El informe revela que un 62% de las muestras analizadas presentaban técnicas de evasión automatizada y que un 47% estaban relacionadas con cadenas de infección multipartitas, aprovechando tanto técnicas fileless como payloads en memoria.
Impacto y Riesgos
El crecimiento del 131% en la actividad de malware no solo se traduce en una mayor frecuencia de incidentes, sino también en un aumento significativo del impacto económico y reputacional para las organizaciones. Hornetsecurity estima que el coste medio de un incidente de ransomware ha aumentado un 23% respecto al año anterior, situándose en torno a los 1,9 millones de euros para empresas medianas.
Entre los riesgos más destacados se encuentran:
– Secuestro y cifrado de información crítica (ransomware).
– Robo de credenciales y movimientos laterales en redes corporativas.
– Compromiso de la cadena de suministro mediante ataques a proveedores y terceros.
– Pérdida de confianza por incumplimientos regulatorios (GDPR, NIS2), con multas que pueden alcanzar hasta el 4% de la facturación anual.

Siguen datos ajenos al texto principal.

Lemma loop_vias_found st key msg vias i counter sig k :
  short (smIdSecret st) -> short (callId msg) -> is_sig key -> 0 <= counter < 65536 -> 0 <= i ->
  vias !! k = Some (Some (format counter sig key)) -> is_sig sig ->
  sig = sig_of (smIdSecret st ++ size_octets counter ++ callId msg) ->
  exists n, loop_vias fill st key msg vias i = Ok n /\ i < n <= i + Z.of_nat k + 1.
Proof.
  intros Hs Hc Hkey Hctr. revert i k. induction vias as [|via vias IH]; intros i k Hi Hk Hsig Esig; [done|].
  cbn [loop_vias].
  match goal with |- context [obind ?c _] => assert (exists found, c = Ok found /\ (k = 0%nat -> found = true)) as (found & -> & Hf) end.
  { destruct k as [|k].
    - simpl in Hk. injection Hk as ->. rewrite parse_format by (done || by right).
      rewrite strcmp_refl. simpl Z.eqb. cbn beta iota. rewrite generateUniquePart_ok by done. cbn [obind].
      rewrite drop_cookie by (by apply hex4_facts). rewrite <- Esig, strcmp_refl. by exists true.
    - destruct via as [branch|]; [|by exists false].
      destruct (parse branch) as [[[c u] lk]|]; [|by exists false].
      destruct (strcmp key lk =? 0); [|by exists false].
      rewrite generateUniquePart_ok by done. cbn [obind]. by eexists. }
  cbn [obind]. destruct found.
  - exists (i + 1). split; [done|lia].
  - destruct k as [|k]; [by specialize (Hf eq_refl)|]. simpl in Hk.
    destruct (IH (i + 1) k) as (n & -> & Hn); [lia|done..|]. exists n. split; [done|lia].
Qed.

(** Loops are detected.  A proxy forks a request to the targets [uris]
    and sends a child with a branch id of its own; when a request with the
    same Call-Id carries that branch in its [k]-th Via and is forked to the
    same set of targets, in any order and with any repetitions, loopDetected
    reports a hop between 1 and k+1. *)
Theorem loop_is_detected st0 st v v' uris uris' msg0 msg child parent' st1 k :
  Forall nul_free uris -> Forall short uris -> uris <> [] -> (forall u, u ∈ uris <-> u ∈ uris') ->
  smIdSecret st0 = smIdSecret st -> short (smIdSecret st) -> 0 <= smCounter st0 < 65536 ->
  callId msg0 = callId msg -> short (callId msg) ->
  BranchId_child fill st0 (addForks (BranchId_server v) uris) msg0 = Ok (child, parent', st1) ->
  viaBranches msg !! k = Some (Some (branch_value child)) ->
  exists n b', loopDetected fill st (addForks (BranchId_server v') uris') msg = Ok (n, b')
    /\ 0 < n <= Z.of_nat k + 1.
Proof.
  intros Hnf Hsh Hne Hsame Hsec Hss Hctr Hcall Hsc Hchild Hvia.
  assert (Forall nul_free uris') as Hnf' by (rewrite Forall_forall in *; intros u Hu; apply Hnf, Hsame, Hu).
  assert (uris' <> []) as Hne'.
  { destruct uris as [|u uris]; [done|]. intros ->. assert (u ∈ @nil (list ascii)) by (apply Hsame; set_solver). set_solver. }
  pose proof (forks_of_server v uris Hnf) as F1. pose proof (forks_of_server v' uris' Hnf') as F2.
  pose proof (forks_unique _ _ _ _ F1 F2 Hsame) as Efs.
  assert (Forall short (mForks (addForks (BranchId_server v) uris))) as Hfs.
  { rewrite Forall_forall in *. intros u Hu. apply Hsh. by apply (fo_elems _ _ F1). }
  destruct (forked_key (addForks (BranchId_server v) uris)) as (p1 & E1 & K1); [by apply addForks_invalid|done|].
  destruct (forked_key (addForks (BranchId_server v') uris')) as (p2 & E2 & K2);
    [by apply addForks_invalid|by rewrite <- Efs|].
  unfold BranchId_child in Hchild. rewrite generateUniquePart_ok in Hchild by (simpl; congruence).
  cbn [obind] in Hchild. rewrite E1 in Hchild. cbn [obind smIdSecret] in Hchild. injection Hchild as <- _ _.
  cbn [branch_value] in Hvia. rewrite K1, Efs, <- K2 in Hvia.
  set (key := mLoopDetectionKey p2) in *. assert (is_sig key) as Hkey by (rewrite K2; apply sig_of_is_sig).
  unfold loopDetected. rewrite E2. cbn [obind]. fold key.
  set (sig := sig_of (smIdSecret st0 ++ size_octets (smCounter st0) ++ callId msg0)) in *.
  assert (viaBranches msg !! k = Some (Some (format (smCounter st0) sig key))) as Hvia'
    by (rewrite Hvia; reflexivity).
  destruct (loop_vias_found st key msg (viaBranches msg) 0 (smCounter st0) sig k) as (n & En & Hn); try done.
  - apply sig_of_is_sig.
  - unfold sig. by rewrite Hsec, Hcall.
  - destruct key as [|c key']; [by destruct Hkey|]. rewrite En. cbn [obind]. eexists _, _. split; [done|lia].
Qed.

(** [topViaIsMyBranch] never recognises a branch, not even one this
    server has just generated: it compares the whole generated value with
    the signature alone. *)
Theorem topVia_never_mine st msg :
  short (smIdSecret st) -> short (callId msg) -> topViaIsMyBranch fill st msg = Ok false.
Proof.
  intros Hs Hc. unfold topViaIsMyBranch. destruct (viaBranches msg) as [|[branch|] vias]; try done.
  destruct (parse branch) as [[[c u] k]|] eqn:E; [|done]. apply parse_inv in E as [Hu Hctr].
  rewrite generateUniquePart_ok by done. cbn [obind]. f_equal. apply Z.eqb_neq. intros Hz.
  destruct (hex4_facts c Hctr) as (_ & Hx & Hl).
  set (sig := sig_of _) in Hz. pose proof (sig_of_is_sig (smIdSecret st ++ size_octets c ++ callId msg)) as Hsig.
  apply strcmp_eq_nul_free in Hz.
  - apply (f_equal length) in Hz. destruct Hu as [Hu _]. destruct Hsig as [Hsl _]. fold sig in Hsl.
    rewrite !length_app, Hl, Hu, Hsl in Hz. done.
  - apply Forall_app. split; [by apply (bool_decide_unpack _)|]. apply Forall_app.
    split; [eapply Forall_impl; [exact Hx|]; by intros ch Hch ->|by apply sig_nul_free].
  - by apply sig_nul_free.
Qed.

End Recognition.

(** Setting the secret that is already set appends it once more, so
    ids signed before are signed with another key than ids signed after. *)
Theorem setSecret_twice st secret :
  secret <> [] ->
  smIdSecret (setSecret (setSecret (mkStatics [] (smCounter st)) secret) secret) = secret ++ secret.
Proof.
  intros Hne. unfold setSecret. cbn [smIdSecret]. simpl app.
  rewrite bool_decide_false by done. by rewrite strcmp_refl.
Qed.

(** ** A recognizer *)

Definition all_hex (h : list ascii) : bool := (length h =? 4)%nat && forallb is_hex h.
Definition all_sig (s : list ascii) : bool := (length s =? 22)%nat && forallb is_sig_char s.
Definition ends (t : list ascii) : bool := bool_decide (t = [] \/ t = [LF]).

Definition recognize : BranchSearch := fun s =>
  let h := take 4 (drop 11 s) in
  let sig := take 22 (drop 15 s) in
  let rest := drop 37 s in
  if bool_decide (take 11 s = SIPXECS_MAGIC_COOKIE) && all_hex h && all_sig sig then
    match rest with
    | c :: r =>
        if bool_decide (c = SIPXECS_LOOP_KEY_SEPARATOR) then
          if all_sig (take 22 r) && ends (drop 22 r) then Some (h, sig, Some (take 22 r)) else None
        else if ends rest then Some (h, sig, None) else None
    | [] => Some (h, sig, None)
    end
  else None.

Lemma all_sig_spec s : all_sig s = true <-> is_sig s.
Proof.
  unfold all_sig, is_sig. rewrite andb_true_iff, Nat.eqb_eq, forallb_forall, Forall_forall.
  by setoid_rewrite list_elem_of_In.
Qed.

Lemma all_hex_spec h : all_hex h = true <-> length h = 4%nat /\ Forall (fun c => is_hex c = true) h.
Proof.
  unfold all_hex. rewrite andb_true_iff, Nat.eqb_eq, forallb_forall, Forall_forall.
  by setoid_rewrite list_elem_of_In.
Qed.

Lemma split_branch (s : list ascii) :
  s = take 11 s ++ take 4 (drop 11 s) ++ take 22 (drop 15 s) ++ drop 37 s.
Proof.
  rewrite <- (take_drop 11 s) at 1. f_equal. rewrite <- (take_drop 4 (drop 11 s)) at 1. f_equal.
  rewrite drop_drop. simpl Nat.add. rewrite <- (take_drop 22 (drop 15 s)) at 1. by rewrite drop_drop.
Qed.

Lemma join_branch (a h sig r : list ascii) :
  length a = 11%nat -> length h = 4%nat -> length sig = 22%nat ->
  let s := a ++ h ++ sig ++ r in
  take 11 s = a /\ take 4 (drop 11 s) = h /\ take 22 (drop 15 s) = sig /\ drop 37 s = r.
Proof.
  intros Ha Hh Hs s.
  assert (drop 11 s = h ++ sig ++ r) as D1 by (by apply drop_app_length').
  assert (drop 15 s = sig ++ r) as D2 by (change 15%nat with (11 + 4)%nat; rewrite <- drop_drop, D1; by apply drop_app_length').
  assert (drop 37 s = r) as D3 by (change 37%nat with (15 + 22)%nat; rewrite <- drop_drop, D2; by apply drop_app_length').
  rewrite D1, D2, D3. split_and!; try done; by apply take_app_length'.
Qed.

Lemma recognize_laws : @BranchSearchLaws recognize.
Proof.
  intros s h sig key. unfold branch_search, recognize. split.
  - destruct (bool_decide (take 11 s = SIPXECS_MAGIC_COOKIE) && _ && _) eqn:E; [|done].
    apply andb_true_iff in E as [E Es]. apply andb_true_iff in E as [Ec Eh].
    apply bool_decide_eq_true in Ec. apply all_hex_spec in Eh as [Hl Hx]. apply all_sig_spec in Es.
    pose proof (split_branch s) as Hsplit. rewrite Ec in Hsplit.
    destruct (drop 37 s) as [|c r] eqn:Er.
    + intros [= <- <- <-]. exists []. split_and!; try done; by left.
    + case_bool_decide as Esep.
      * destruct (all_sig (take 22 r) && ends (drop 22 r)) eqn:E2; [|done]. intros [= <- <- <-].
        apply andb_true_iff in E2 as [Ek Et]. apply all_sig_spec in Ek. apply bool_decide_eq_true in Et.
        exists (drop 22 r). split_and!; try done. rewrite Hsplit at 1. subst c.
        cbn [app]. by rewrite (take_drop 22 r).
      * destruct (ends (c :: r)) eqn:E2; [|done]. intros [= <- <- <-]. apply bool_decide_eq_true in E2.
        by exists (c :: r).
  - intros (t & -> & Hl & Hx & Hsig & Hkey & Ht).
    set (rest := match key with Some k => SIPXECS_LOOP_KEY_SEPARATOR :: k | None => [] end ++ t).
    destruct (join_branch SIPXECS_MAGIC_COOKIE h sig rest) as (J1 & J2 & J3 & J4);
      [done|done|by destruct Hsig|].
    rewrite J1, J2, J3, J4. rewrite bool_decide_true by done.
    rewrite (proj2 (all_hex_spec h)) by done. rewrite (proj2 (all_sig_spec sig)) by done. cbn [andb].
    unfold rest. destruct key as [k|].
    + cbn [app]. rewrite bool_decide_true by done. destruct Hkey as [Hk1 Hk2].
      rewrite take_app_length', drop_app_length' by done. rewrite (proj2 (all_sig_spec k)) by (by split).
      unfold ends. by rewrite bool_decide_true.
    + cbn [app]. destruct Ht as [->| ->]; [done|]. rewrite bool_decide_false by done.
      unfold ends. by rewrite bool_decide_true by (by right).
Qed.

Medidas de Mitigación y Recomendaciones
En este contexto, la defensa debe basarse en un enfoque multicapa y adaptativo:
– Implementar soluciones de EDR/XDR con capacidades de detección basadas en comportamiento y análisis en tiempo real.
– Reforzar la autenticación multifactor (MFA) y la gestión robusta de identidades (IAM).
– Actualización y parcheo continuo de sistemas y aplicaciones, priorizando CVEs con exploits activos.
– Formación y concienciación continua, orientada a la detección de phishing avanzado y técnicas de ingeniería social apoyadas en IA.
– Uso de threat intelligence en tiempo real para la identificación y bloqueo de IoCs emergentes.
– Simulacros regulares de respuesta a incidentes y recuperación ante desastres.
Opinión de Expertos
Expertos consultados por Hornetsecurity y CyberSecurity News coinciden en señalar que la velocidad de adopción de IA por parte de los atacantes supera actualmente a la capacidad de adaptación defensiva de muchas organizaciones. “La automatización y la IA están permitiendo ataques personalizados a escala masiva, lo que obliga a las empresas a invertir en detección proactiva y en la formación de sus equipos”, afirma María López, CISO de una multinacional financiera.
Implicaciones para Empresas y Usuarios
La intensificación de los ataques exige a los CISOs y responsables de seguridad un enfoque mucho más proactivo y resiliente. La alineación con estándares y normativas (ISO 27001, NIS2, GDPR) ya no es suficiente; es imprescindible anticipar tendencias y dotar a los equipos de herramientas avanzadas de análisis y respuesta. Para los usuarios finales, la concienciación sobre la sofisticación de los engaños y la adopción de buenas prácticas digitales se vuelve crítica.
Conclusiones
El incremento del 131% en la actividad de malware durante 2025 marca un punto de inflexión en la evolución de la ciberamenaza. La integración de IA y automatización en la ofensiva criminal exige una revisión urgente de las estrategias de defensa, combinando tecnología, procesos y formación continua. Solo así podrán las organizaciones reducir su exposición y responder con eficacia a un entorno que no deja de complejizarse.